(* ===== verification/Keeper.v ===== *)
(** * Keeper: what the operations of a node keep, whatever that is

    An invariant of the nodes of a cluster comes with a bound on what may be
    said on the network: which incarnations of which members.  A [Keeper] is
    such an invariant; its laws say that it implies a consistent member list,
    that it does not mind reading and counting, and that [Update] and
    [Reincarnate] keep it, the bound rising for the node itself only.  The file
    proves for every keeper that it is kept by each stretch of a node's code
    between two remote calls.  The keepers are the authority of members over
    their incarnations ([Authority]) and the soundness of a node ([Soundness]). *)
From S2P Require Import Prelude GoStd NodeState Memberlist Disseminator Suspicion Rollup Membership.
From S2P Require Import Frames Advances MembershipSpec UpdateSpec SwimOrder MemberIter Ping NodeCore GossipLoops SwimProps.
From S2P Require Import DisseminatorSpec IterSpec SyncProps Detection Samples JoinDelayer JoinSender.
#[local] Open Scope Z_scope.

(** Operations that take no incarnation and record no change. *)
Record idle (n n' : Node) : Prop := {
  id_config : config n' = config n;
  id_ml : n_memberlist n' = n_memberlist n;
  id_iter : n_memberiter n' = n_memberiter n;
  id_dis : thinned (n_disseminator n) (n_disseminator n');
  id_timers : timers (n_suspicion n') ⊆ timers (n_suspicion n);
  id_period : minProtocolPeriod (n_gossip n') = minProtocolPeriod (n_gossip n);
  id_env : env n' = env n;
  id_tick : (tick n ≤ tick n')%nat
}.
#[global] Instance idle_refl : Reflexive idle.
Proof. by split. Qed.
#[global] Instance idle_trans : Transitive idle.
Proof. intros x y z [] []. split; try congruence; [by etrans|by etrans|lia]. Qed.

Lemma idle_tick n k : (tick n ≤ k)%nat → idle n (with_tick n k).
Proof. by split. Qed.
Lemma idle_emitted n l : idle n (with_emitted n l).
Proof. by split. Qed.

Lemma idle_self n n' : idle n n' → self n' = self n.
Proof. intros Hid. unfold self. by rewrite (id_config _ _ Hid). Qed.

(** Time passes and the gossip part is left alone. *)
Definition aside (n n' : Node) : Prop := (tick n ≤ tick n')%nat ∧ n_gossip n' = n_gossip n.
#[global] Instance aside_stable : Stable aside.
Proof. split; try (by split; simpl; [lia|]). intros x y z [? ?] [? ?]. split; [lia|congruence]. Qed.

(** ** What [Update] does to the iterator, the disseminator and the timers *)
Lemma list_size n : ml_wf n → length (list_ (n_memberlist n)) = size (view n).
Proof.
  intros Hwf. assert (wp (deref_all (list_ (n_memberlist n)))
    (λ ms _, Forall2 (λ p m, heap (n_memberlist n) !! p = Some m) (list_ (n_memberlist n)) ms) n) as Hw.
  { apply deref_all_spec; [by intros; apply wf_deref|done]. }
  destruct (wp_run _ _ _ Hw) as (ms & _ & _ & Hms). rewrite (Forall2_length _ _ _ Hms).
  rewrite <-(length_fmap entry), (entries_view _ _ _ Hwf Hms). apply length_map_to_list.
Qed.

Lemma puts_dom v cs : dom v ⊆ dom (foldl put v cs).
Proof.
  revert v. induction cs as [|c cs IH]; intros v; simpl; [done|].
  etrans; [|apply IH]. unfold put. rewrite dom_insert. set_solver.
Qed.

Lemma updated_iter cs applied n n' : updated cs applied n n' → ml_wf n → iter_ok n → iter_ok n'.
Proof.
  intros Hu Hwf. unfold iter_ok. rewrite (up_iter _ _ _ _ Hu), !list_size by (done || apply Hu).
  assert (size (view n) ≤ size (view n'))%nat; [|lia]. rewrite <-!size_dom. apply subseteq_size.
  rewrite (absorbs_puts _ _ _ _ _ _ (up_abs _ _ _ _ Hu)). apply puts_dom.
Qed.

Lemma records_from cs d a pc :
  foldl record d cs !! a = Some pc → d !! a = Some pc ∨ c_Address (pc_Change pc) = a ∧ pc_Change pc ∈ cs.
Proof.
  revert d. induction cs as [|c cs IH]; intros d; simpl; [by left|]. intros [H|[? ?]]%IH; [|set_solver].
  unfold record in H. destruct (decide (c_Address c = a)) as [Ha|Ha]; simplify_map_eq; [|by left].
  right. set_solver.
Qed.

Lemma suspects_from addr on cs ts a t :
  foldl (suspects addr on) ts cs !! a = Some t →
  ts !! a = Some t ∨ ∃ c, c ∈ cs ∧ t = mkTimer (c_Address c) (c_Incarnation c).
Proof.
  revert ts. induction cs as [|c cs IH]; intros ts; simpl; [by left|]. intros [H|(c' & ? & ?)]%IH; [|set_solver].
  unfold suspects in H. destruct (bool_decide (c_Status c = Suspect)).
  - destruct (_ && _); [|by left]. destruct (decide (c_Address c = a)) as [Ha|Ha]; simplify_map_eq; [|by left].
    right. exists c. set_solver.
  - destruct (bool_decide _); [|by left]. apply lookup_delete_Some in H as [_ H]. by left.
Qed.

WHAT YOU SHOULD DO :: Nothing but the lines from the first line of the listing above through the line holding "#[global] Instance aside_stable" should be reproduced, and each must match exactly.

EXERCISE SOLUTION ::
(* ===== verification/Keeper.v ===== *)
(** * Keeper: what the operations of a node keep, whatever that is

    An invariant of the nodes of a cluster comes with a bound on what may be
    said on the network: which incarnations of which members.  A [Keeper] is
    such an invariant; its laws say that it implies a consistent member list,
    that it does not mind reading and counting, and that [Update] and
    [Reincarnate] keep it, the bound rising for the node itself only.  The file
    proves for every keeper that it is kept by each stretch of a node's code
    between two remote calls.  The keepers are the authority of members over
    their incarnations ([Authority]) and the soundness of a node ([Soundness]). *)
From S2P Require Import Prelude GoStd NodeState Memberlist Disseminator Suspicion Rollup Membership.
From S2P Require Import Frames Advances MembershipSpec UpdateSpec SwimOrder MemberIter Ping NodeCore GossipLoops SwimProps.
From S2P Require Import DisseminatorSpec IterSpec SyncProps Detection Samples JoinDelayer JoinSender.
#[local] Open Scope Z_scope.

(** Operations that take no incarnation and record no change. *)
Record idle (n n' : Node) : Prop := {
  id_config : config n' = config n;
  id_ml : n_memberlist n' = n_memberlist n;
  id_iter : n_memberiter n' = n_memberiter n;
  id_dis : thinned (n_disseminator n) (n_disseminator n');
  id_timers : timers (n_suspicion n') ⊆ timers (n_suspicion n);
  id_period : minProtocolPeriod (n_gossip n') = minProtocolPeriod (n_gossip n);
  id_env : env n' = env n;
  id_tick : (tick n ≤ tick n')%nat
}.
#[global] Instance idle_refl : Reflexive idle.
Proof. by split. Qed.
#[global] Instance idle_trans : Transitive idle.
Proof. intros x y z [] []. split; try congruence; [by etrans|by etrans|lia]. Qed.

Lemma idle_tick n k : (tick n ≤ k)%nat → idle n (with_tick n k).
Proof. by split. Qed.
Lemma idle_emitted n l : idle n (with_emitted n l).
Proof. by split. Qed.

Lemma idle_self n n' : idle n n' → self n' = self n.
Proof. intros Hid. unfold self. by rewrite (id_config _ _ Hid). Qed.

(** Time passes and the gossip part is left alone. *)
Definition aside (n n' : Node) : Prop := (tick n ≤ tick n')%nat ∧ n_gossip n' = n_gossip n.
#[global] Instance aside_stable : Stable aside.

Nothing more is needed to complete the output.